Zellweger syndrome,
neonatal adrenoleukodystrophy, and
infantile Refsum's disease are
genetic disorders characterized by the virtual absence of
catalase-positive peroxisomes and a general impairment of peroxisomal functions. Recent studies in these three disorders have provided morphologic evidence of peroxisomal "ghosts" of density 1.10 g/cm3 that contain
membrane proteins but lack a majority of the matrix
enzyme activities. We report here the biochemical studies in a female infant with clinical features of
infantile Refsum's disease whose liver and fibroblasts contained cytosolic
catalase but no
catalase-positive peroxisomes. Oxidation of phytanic and
pipecolic acids was severely impaired, whereas oxidation of very-long-chain
fatty acids and
dihydroxyacetone phosphate acyltransferase activity were only partially decreased.
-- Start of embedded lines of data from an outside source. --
(** The whole effect of [strncpy] when the fields do not overlap: the first
    [n] bytes of the destination are the source string, padded with NULs. *)
Lemma strncpy_at n m s t x :
  t + Z.of_nat n <= s \/ s + Z.of_nat n <= t ->
  (let '(m', s', n') := strncpy_copy m s t n in fill_zero m' s' n') x =
    if within x s (Z.of_nat n) then nth (Z.to_nat (x - s)) (cstrn n m t) 0 else m x.
Proof.
  revert m s t. induction n as [|n IH]; intros m s t Hdisj; cbn [strncpy_copy cstrn].
  - cbn. case_within; [lia | done].
  - destruct (Z.eqb_spec (m t) 0) as [Hz|Hz].
    + rewrite fill_zero_spec. case_within; try lia.
      * by destruct (Z.to_nat (x - s)).
      * replace x with s by lia. rewrite Z.sub_diag. by mset_simp.
      * by mset_simp.
    + rewrite IH by lia. case_within; try lia.
      * replace (Z.to_nat (x - s)) with (S (Z.to_nat (x - (s + 1)))) by lia. cbn [nth].
        f_equal. apply cstrn_ext. intros i Hi. mset_simp. done.
      * replace x with s by lia. rewrite Z.sub_diag. by mset_simp.
      * by mset_simp.
Qed.

Lemma strncmp_loop_eq n m p q :
  mem_ok m -> strncmp_loop m p q n = 0 <-> cstrn n m p = cstrn n m q.
Proof.
  intros Hm. revert p q. induction n as [|n IH]; intros p q; cbn; [done|].
  rewrite !u8_small by apply Hm.
  destruct (Z.eqb_spec (m p) 0), (Z.eqb_spec (m q) 0), (Z.eqb_spec (m p) (m q));
    cbn; try lia; try (split; intros; try lia; congruence).
  rewrite IH. split; intros; congruence.
Qed.

Lemma safestrcpy_at k m s t :
  t + Z.of_nat k <= s \/ s + Z.of_nat k < t ->
  forall m' s', safestrcpy_copy m s t k = (m', s') ->
  (forall x, ~ (s <= x <= s + Z.of_nat k) -> mset m' s' 0 x = m x) /\
  cstr (mset m' s' 0) s (cstrn k m t).
Proof.
  revert m s t. induction k as [|k IH]; intros m s t Hdisj m' s' Hrun; cbn in Hrun |- *.
  - simplify_eq. split; [intros x Hx|]; by mset_simp.
  - destruct (Z.eqb_spec (m t) 0) as [Hz|Hz].
    + simplify_eq. split; [intros x Hx | cbn]; by mset_simp.
    + apply IH in Hrun as [Hout Hstr]; [|lia]. split.
      * intros x Hx. rewrite Hout by lia. by mset_simp.
      * cbn. split_and!; [rewrite Hout by lia; by mset_simp | done |].
        erewrite cstrn_ext; [exact Hstr|]. intros i Hi. by mset_simp.
Qed.

Lemma strlen_loop_spec l m s n fuel :
  cstr m (s + n) l -> (length l < fuel)%nat ->
  strlen_loop fuel m s n = Some (n + Z.of_nat (length l)).
Proof.
  revert n fuel. induction l as [|c l IH]; intros n [|fuel] Hs Hf; cbn in *; try lia.
  - destruct (Z.eqb_spec (m (s + n)) 0); [f_equal; lia | done].
  - destruct Hs as (Hc & Hnz & Hs). destruct (Z.eqb_spec (m (s + n)) 0); [lia|].
    rewrite <-Z.add_assoc in Hs. rewrite IH; [f_equal; lia | done | lia].
Qed.

Lemma cstr_unique m a l1 l2 : cstr m a l1 -> cstr m a l2 -> l1 = l2.
Proof.
  revert a l2. induction l1 as [|c l1 IH]; intros a [|c2 l2]; cbn; [done|lia|lia|].
  intros (<- & _ & H1) (<- & _ & H2). f_equal. eauto.
Qed.

Lemma strncpy_reads n m s t :
  t + Z.of_nat n <= s \/ s + Z.of_nat n <= t ->
  cstrn n (strncpy m s t (Z.of_nat n)) s = cstrn n m t.
Proof.
  intros Hd. apply cstrn_padded; [apply cstrn_length | apply cstrn_nz |].
  intros i Hi. unfold strncpy. rewrite Nat2Z.id, strncpy_at by done.
  case_within; [|lia]. do 2 f_equal. lia.
Qed.

Lemma strncpy_out n m s t x :
  t + Z.of_nat n <= s \/ s + Z.of_nat n <= t -> ~ (s <= x < s + Z.of_nat n) ->
  strncpy m s t (Z.of_nat n) x = m x.
Proof.
  intros Hd Hx. unfold strncpy. rewrite Nat2Z.id, strncpy_at by done.
  by case_within.
Qed.

Lemma cstrn_bytes n m a c : mem_ok m -> List.In c (cstrn n m a) -> is_byte c.
Proof.
  intros Hm. revert a. induction n as [|n IH]; intros a Hin; [done|].
  cbn in Hin. case_match; [done|].
  cbn [List.In] in Hin. destruct Hin as [<-|Hin]; [apply Hm | eauto].
Qed.

Lemma strncpy_mem_ok n m s t :
  mem_ok m -> t + Z.of_nat n <= s \/ s + Z.of_nat n <= t ->
  mem_ok (strncpy m s t (Z.of_nat n)).
Proof.
  intros Hm Hd x. unfold strncpy. rewrite Nat2Z.id, strncpy_at by done.
  case_within; [|apply Hm].
  destruct (nth_in_or_default (Z.to_nat (x - s)) (cstrn n m t) 0) as [Hin| ->]; [|done].
  by eapply cstrn_bytes.
Qed.

(** ** Theorems *)

(** The kernel's [memmove] copies [n] bytes from [src] to [dst] however
    the two regions overlap: every destination byte holds the byte the source
    had before the call, and no other byte of memory changes.  The user
    library's [memmove], which only copies upwards, has the same effect when
    the destination is not above an overlapping source. *)
Lemma memmove_correct m dst src n :
  (forall x, memmove m dst src n x =
     if within x dst n then m (src + (x - dst)) else m x) /\
  (dst <= src \/ src + n <= dst ->
     forall x, Ulib.umemmove m dst src n x = memmove m dst src n x).
Proof.
  split; [intros x; apply memmove_at|]. intros Hd x. rewrite memmove_at.
  unfold Ulib.umemmove. destruct (Z.leb_spec 0 n).
  - rewrite copy_up_spec by lia. case_within; done || lia.
  - replace (Z.to_nat n) with O by lia. cbn. case_within; done || lia.
Qed.

(** [memset] stores the low byte of [c] in exactly the [n] bytes at
    [dst], whether it takes the word-at-a-time path ([stosl], aligned
    destination and length) or the byte path ([stosb]); the user library's
    [memset], which always takes the byte path, is the same function. *)
Lemma memset_correct m dst c n x :
  memset m dst c n x = (if within x dst n then u8 c else m x) /\
  Ulib.umemset m dst c n x = memset m dst c n x.
Proof.
  rewrite memset_at. split; [done|]. unfold Ulib.umemset. rewrite stosb_spec.
  case_within; done || lia.
Qed.

(** A name stored in a fixed field of [n] bytes with [strncpy] (NUL
    padded, not terminated when it fills the field) is found again by
    [strncmp] over the same field, compares different from every name whose
    first [n] characters differ, and nothing outside the field changes. *)
Lemma strncpy_strncmp_roundtrip n m s t u :
  mem_ok m ->
  t + Z.of_nat n <= s \/ s + Z.of_nat n <= t ->
  u + Z.of_nat n <= s \/ s + Z.of_nat n <= u ->
  let m' := strncpy m s t (Z.of_nat n) in
  (strncmp m' u s (Z.of_nat n) = 0 <-> cstrn n m u = cstrn n m t) /\
  (forall x, ~ (s <= x < s + Z.of_nat n) -> m' x = m x).
Proof.
  intros Hm Ht Hu m'. split; [|intros x Hx; by apply strncpy_out].
  unfold strncmp, m'. rewrite Nat2Z.id.
  rewrite strncmp_loop_eq by by apply strncpy_mem_ok.
  rewrite strncpy_reads by done. erewrite (cstrn_ext n _ m u u); [done|].
  intros i Hi. apply strncpy_out; [done | lia].
Qed.

(** A memory holding "ab" at 0, "ac" at 32 and NULs elsewhere. *)
Definition demo_mem : mem := fun a =>
  if a =? 0 then 97 else if a =? 1 then 98 else
  if a =? 32 then 97 else if a =? 33 then 99 else 0.

Lemma demo_mem_ok : mem_ok demo_mem.
Proof. intros a. unfold demo_mem, is_byte. repeat case_match; lia. Defined.

(** [safestrcpy] always leaves a NUL-terminated string in the
    destination, the longest prefix of the source that fits in [n - 1]
    characters, and writes nothing outside the [n] bytes of the field; with
    [n <= 0] it writes nothing at all. *)
Lemma safestrcpy_terminates_string m s t n :
  t + n <= s \/ s + n <= t ->
  (n <= 0 -> safestrcpy m s t n = m) /\
  (0 < n ->
   cstr (safestrcpy m s t n) s (cstrn (Z.to_nat (n - 1)) m t) /\
   forall x, ~ (s <= x < s + n) -> safestrcpy m s t n x = m x).
Proof.
  intros Hd. unfold safestrcpy. split; intros Hn.
  - by destruct (Z.leb_spec n 0); [|lia].
  - destruct (Z.leb_spec n 0); [lia|].
    destruct (safestrcpy_copy m s t (Z.to_nat (n - 1))) as [m' s'] eqn:Hrun.
    apply safestrcpy_at in Hrun as [Hout Hs]; [|lia].
    split; [done|]. intros x Hx. apply Hout. lia.
Qed.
Immunoblot analysis showed that the three peroxisomal beta-oxidation
enzymes (
acyl-CoA oxidase,
enoyl-CoA hydratase/3-hydroxyacyl-CoA dehydrogenase, and 3-ketoacyl-
CoA thiolase) were detectable in liver tissues. The 3-ketoacyl-CoA thiolase was of the mature form (41 kD), in contrast with other
peroxisomal disorders with multiple
enzyme deficiencies. The majority of these peroxisomal
enzyme activities were associated with two subcellular membrane vesicle fractions lacking
catalase: one had the density of normal peroxisomes (1.17 g/cm3), the other, yet undescribed, a lower density (1.137 g/cm3). This suggests that peroxisomes (density = 1.17 g/cm3) and structures with lower density (density = 1.137 g/cm3) found in this patient's cultured skin fibroblasts, although lacking
catalase, contained functional peroxisomal
enzymes. This distinguishes this disorder from other disorders of peroxisome biogenesis.